# Could someone please gives an concrete example to illustrate what a **predictive variable** is in decision tree learning?

section 14.4 in pattern recognition and machine learning (free) gives this figure

and says

Within each region, there is a separate model to predict the target variable. For instance, in regression we might simply predict a constant over each region, or in classification we might assign each region to a specific class. A key property of tree-based models, which makes them popular in fields such as medical diagnosis, for example, is that they are readily interpretable by humans because they correspond to a sequence of binary decisions applied to the individual input variables. For instance, to predict a patient’s disease, we might first ask “is their temperature greater than some threshold?”. If the answer is yes, then we might next ask “is their blood pressure less than some threshold?”. Each leaf of the tree is then associated with a specific diagnosis.

In order to learn such a model from a training set, we have to determine the structure of the tree, including which input variable is chosen at each node to form the split criterion as well as the value of the threshold parameter $$θ_i$$ for the split.

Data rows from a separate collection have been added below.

Lemma keys_accumulate_tool_call acc tc :
  keys (accumulate_tool_call acc tc)
  = if mem (index_of tc) acc then keys acc else keys acc ++ [index_of tc].
Proof.
  unfold accumulate_tool_call.
  assert (H : keys (if mem (index_of tc) acc then acc
                    else insert_new (index_of tc)
                           {| td_index := index_of tc;
                              td_id := tc_id tc;
                              td_type := tc_type tc;
                              td_name := [];
                              td_arguments := [] |} acc)
              = if mem (index_of tc) acc then keys acc
                else keys acc ++ [index_of tc]).
  { destruct (mem (index_of tc) acc); [reflexivity |].
    unfold insert_new, keys. rewrite map_app. reflexivity. }
  cbv zeta.
  destruct (tc_function tc) as [[[n |] [a |]] |]; cbn [fn_name fn_arguments];
    repeat match goal with
      | |- context [truthy_opt ?x] => destruct (truthy_opt x)
      | |- context [truthy ?x] => destruct (truthy x)
      end;
    rewrite ?keys_update; exact H.
Qed.

Lemma first_occurrences_snoc l i :
  first_occurrences (l ++ [i])
  = if in_dec Z.eq_dec i l then first_occurrences l
    else first_occurrences l ++ [i].
Proof.
  unfold first_occurrences. rewrite rev_app_distr. simpl.
  destruct (in_dec Z.eq_dec i (rev l)) as [H | H];
    destruct (in_dec Z.eq_dec i l) as [H' | H']; try reflexivity.
  - elim H'. apply in_rev. exact H.
  - elim H. apply in_rev in H'. exact H'.
Qed.

Lemma first_occurrences_In l i : In i (first_occurrences l) <-> In i l.
Proof.
  unfold first_occurrences. rewrite <- in_rev, nodup_In, <- in_rev. tauto.
Qed.

Lemma keys_accumulate fs :
  keys (accumulate fs) = first_occurrences (map index_of fs).
Proof.
  induction fs as [| tc fs IH] using rev_ind; [reflexivity |].
  rewrite accumulate_snoc, keys_accumulate_tool_call, map_app. simpl.
  rewrite first_occurrences_snoc, <- IH.
  unfold mem.
  destruct (in_dec Z.eq_dec (index_of tc) (map index_of fs)) as [H | H].
  - apply first_occurrences_In in H. rewrite <- IH in H.
    apply lookup_keys in H.
    destruct (lookup (index_of tc) (accumulate fs)); [reflexivity | tauto].
  - destruct (lookup (index_of tc) (accumulate fs)) eqn:E; [| reflexivity].
    elim H. apply first_occurrences_In. rewrite <- IH.
    apply lookup_keys. rewrite E. discriminate.
Qed.

Lemma lookup_in_nodup k v d :
  NoDup (keys d) -> In (k, v) d -> lookup k d = Some v.
Proof.
  unfold keys. induction d as [| [k' v'] d IH]; simpl; [tauto |].
  intros Hn [E | Hin].
  - injection E as -> ->. rewrite Z.eqb_refl. reflexivity.
  - inversion Hn as [| ? ? Hk Hd]; subst.
    destruct (Z.eqb_spec k' k) as [-> | _]; [| apply IH; assumption].
    elim Hk. change k with (fst (k, v)). apply in_map. exact Hin.
Qed.

(** The accumulator holds one record for each call index of the
    fragments, in the order in which the indices first appear, and each
    record carries the index under which it is kept. *)
Theorem accumulator_keys fs :
  keys (accumulate fs) = first_occurrences (map index_of fs)
  /\ NoDup (keys (accumulate fs))
  /\ Forall (fun kv => td_index (snd kv) = fst kv) (accumulate fs).
Proof.
  assert (Hn : NoDup (keys (accumulate fs))).
  { rewrite keys_accumulate. unfold first_occurrences.
    apply NoDup_rev, NoDup_nodup. }
  split; [apply keys_accumulate |]. split; [exact Hn |].
  apply Forall_forall. intros [k v] Hin. simpl.
  pose proof (lookup_in_nodup _ _ _ Hn Hin) as L.
  rewrite accumulate_lookup in L. unfold summary in L.
  destruct (select k fs); [discriminate |].
  injection L as <-. reflexivity.
Qed.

We also have to determine the values of the predictive variable within each region.

consider region A, in which instances have $$x_1 \leq θ_1$$ and $$x_2 \leq θ_2$$, within this specific region, what the predictive variable is?

It refers to the prediction you assign to each region when constructing the tree during training. In a classification task it could be the majority label of all examples in region A. In a regression task it could be the average of the true $$y$$ values of all examples in region A.
Once you're done with training and applying the tree, all examples being allocated to A will be predicted as that predictive value, i.e. it determines $$\hat{y}$$ for all examples in region A.